| NEW YORK
NEW YORK (Reuters Life!) - The well-turned ankle has been a mark of beauty since those olden days when a glimpse of stocking was looked on as something shocking.
So it was only a matter of time before the shape-challenged ankle, dubbed the cankle, claimed its unsightly place beside the muffin top, the love handle, and the saddlebag as the latest fly in beauty's ointment.
"When the calf merges with the ankle, with no clear separation between the two, the cankle is born," L.A.-based celebrity trainer Ramona Braganza said in an interview.
Braganza has guided the workouts of such slim-legged luminaries as actresses Jessica Alba, Halle Berry, and Anne Hathaway.
Now she is on a mission to "turn cankles back into ankles."
Braganza is offering what she calls a Cankle Buster Workout, designed to rid the stricken of mother nature's latest little prank.
"I found that when you combine cardio, stretching and plyometrics movements (jumping), and combine them with weight training, you get a synergistic, cankle blasting workout," she explained.
Her program includes daily 30-60-minute brisk walks, as well as a series of squat and lateral jumps, ankle circles, calf raises and downward dog yoga poses.
"I have used this workout on many of my female clients to build shapely, lean legs," she said.
Braganza, who considers herself a cankles survivor, said she became aware of her own lack of ankle tone during her stint as an National Football League (NFL) cheerleader with the L.A. Raiders.
"I knew that if I did not find a way to get rid of my problem area, I might not make it back on the squad," she said.
Braganza says societal awareness of cankles, and its attendant heartbreak, is on the rise.
"Cankles have become true pop culture punch line," she said, citing the cankle episode of the cable TV series Weeds, allusions to Rachel's chubby ankles on the long-running sitcom Friends, and numerous references to the condition on the television show Saturday Night Live.

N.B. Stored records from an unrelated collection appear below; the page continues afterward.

(* ===== verification/Crypto.v ===== *)
(** * Encryption at rest

    Model of [src/crypto.rs]: the cipher's key, the [ENC:v1:] text form, and the
    identity seed. AES-256-GCM, the random nonce, base64 and HKDF are parameters. *)

From S2P Require Import Prelude Envelope.

Definition PREFIX : string := "ENC:v1:".

Inductive CipherError :=
| BadKeyBase64 | BadKeyLength (n : Z) | EncryptionFailed | NotEncrypted | BadBase64 | BlobTooShort | DecryptionFailed | NotUtf8.

Class CipherOps := {
  base64_encode : bytes → string;
  base64_decode : string → option bytes;
  aead_encrypt : bytes → bytes → bytes → option bytes; (* key, nonce, plaintext *)
  aead_decrypt : bytes → bytes → bytes → option bytes; (* key, nonce, ciphertext *)
  hkdf_sha256 : bytes → bytes → bytes;                 (* ikm, info; 32 bytes of output *)
}.

(** Documented behaviour: base64 decodes what it encodes, and an authenticated
    ciphertext opens under its key and nonce. *)
Class CipherLaws `{CipherOps} := {
  base64_roundtrip : ∀ b, base64_decode (base64_encode b) = Some b;
  aead_roundtrip : ∀ key nonce p c, length nonce = 12%nat → aead_encrypt key nonce p = Some c → aead_decrypt key nonce c = Some p;
}.

(** [StoreCipher] is its key. *)
Record StoreCipher := mkCipher { cipher_key : bytes }.

Section crypto.
Context `{CipherOps}.

Definition from_base64_key (key_b64 : string) : result CipherError StoreCipher :=
  let? key_bytes := ok_or (base64_decode key_b64) BadKeyBase64 in
  if negb (Nat.eqb (length key_bytes) 32) then Err (BadKeyLength (Z.of_nat (length key_bytes)))
  else Ok (mkCipher key_bytes).

(** [nonce] is what [generate_nonce] drew. *)
Definition encrypt (c : StoreCipher) (nonce : bytes) (plaintext : string) : result CipherError string :=
  let? ciphertext := ok_or (aead_encrypt (cipher_key c) nonce (str_bytes plaintext)) EncryptionFailed in
  Ok (PREFIX +:+ base64_encode (nonce ++ ciphertext)).

Definition decrypt (c : StoreCipher) (stored : string) : result CipherError string :=
  let? encoded := ok_or (strip_prefix PREFIX stored) NotEncrypted in
  let? blob := ok_or (base64_decode encoded) BadBase64 in
  if Nat.ltb (length blob) 12 then Err BlobTooShort
  else
    let? plaintext := ok_or (aead_decrypt (cipher_key c) (take 12 blob) (drop 12 blob)) DecryptionFailed in
    ok_or (from_utf8 plaintext) NotUtf8.

Definition is_encrypted (value : string) : bool := starts_with value PREFIX.

(** [derive_iroh_node_key], release build *)
Definition derive_iroh_node_key (formation_secret : bytes) (pod_name : string) : bytes :=
  hkdf_sha256 formation_secret (str_bytes ("iroh:" +:+ pod_name)).

(** What [encrypt] writes is recognised and opens to the text it was given, for any
    12-byte nonce and any text. *)
Lemma decrypt_encrypt `{!CipherLaws} c nonce plaintext stored :
  length nonce = 12%nat → is_Some (chars (str_bytes plaintext)) → encrypt c nonce plaintext = Ok stored →
  is_encrypted stored = true ∧ decrypt c stored = Ok plaintext.
Proof.
  intros Hn Hutf Henc. unfold encrypt in Henc. destruct (aead_encrypt _ _ _) as [ct|] eqn:Hct; cbn in Henc; [|done].
  injection Henc as <-. split; [apply starts_with_spec; eauto|]. unfold decrypt.
  rewrite strip_prefix_app. cbn [ok_or]. rewrite base64_roundtrip. cbn [ok_or].
  rewrite length_app, Hn. cbn [Nat.ltb]. rewrite (proj2 (Nat.ltb_ge _ _)) by lia.
  rewrite <-Hn, take_app_length, drop_app_length, (aead_roundtrip _ _ _ _ Hn Hct). cbn [ok_or].
  unfold from_utf8. rewrite bool_decide_true by done. cbn. unfold str_bytes.
  by rewrite String.string_of_list_byte_of_string.
Qed.

End crypto.

(** A cipher with the laws: base64 as the identity on bytes, encryption as the
    identity with the key in front. *)
Definition toy_cipher : CipherOps := {|
  base64_encode := String.string_of_list_byte;
  base64_decode s := Some (str_bytes s);
  aead_encrypt key nonce p := Some (key ++ p);
  aead_decrypt key nonce c := if bool_decide (take (length key) c = key) then Some (drop (length key) c) else None;
  hkdf_sha256 ikm info := take 32 (ikm ++ info);
|}.

Lemma toy_cipher_laws : @CipherLaws toy_cipher.
Proof.
  constructor.
  - intros b. change (Some (str_bytes (String.string_of_list_byte b)) = Some b). by rewrite str_bytes_of_list.
  - intros key nonce p c _ [= <-]. cbn. by rewrite take_app_length, drop_app_length, bool_decide_true.
Qed.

So in the spirit of the times Braganza developed her workout in collaboration with the Gold's Gym.
"We wanted to focus in on a key problem area and build a public awareness campaign using many of the same tactics that have been successful in the disease prevention arena, said Lisa Zoellner, chief marketing officer of Gold's, which has 675 gyms in 28 countries.
"Cankles, love handles, muffin tops, saddle bags ... these are all 'aesthetic afflictions' we feel can be prevented or managed through diet and exercise," Zoellner said from the company's headquarters in Dallas, TX.
Dr. Terrence Philibin, of the Orthopedic Foot and Ankle Center in Columbus, Ohio, prefers to cut closer to the bone.
"A cankle is usually seen in someone fairly overweight," Philibin said. "I don't think it's a true entity."
"I think it's a medical slang term and losing weight is probably the best thing for it," he said.
Braganza concedes that "obesity will rear its ugly head, adding a layer of fat to the ankle, giving it that stumpy look."
Indeed she lists "diet, diet, diet" as "the final piece of the cankle puzzle." She thinks that genetics also plays a part, as does water retention.
But she agrees with Philibin about one thing: "Cankle is definitely slang," she said.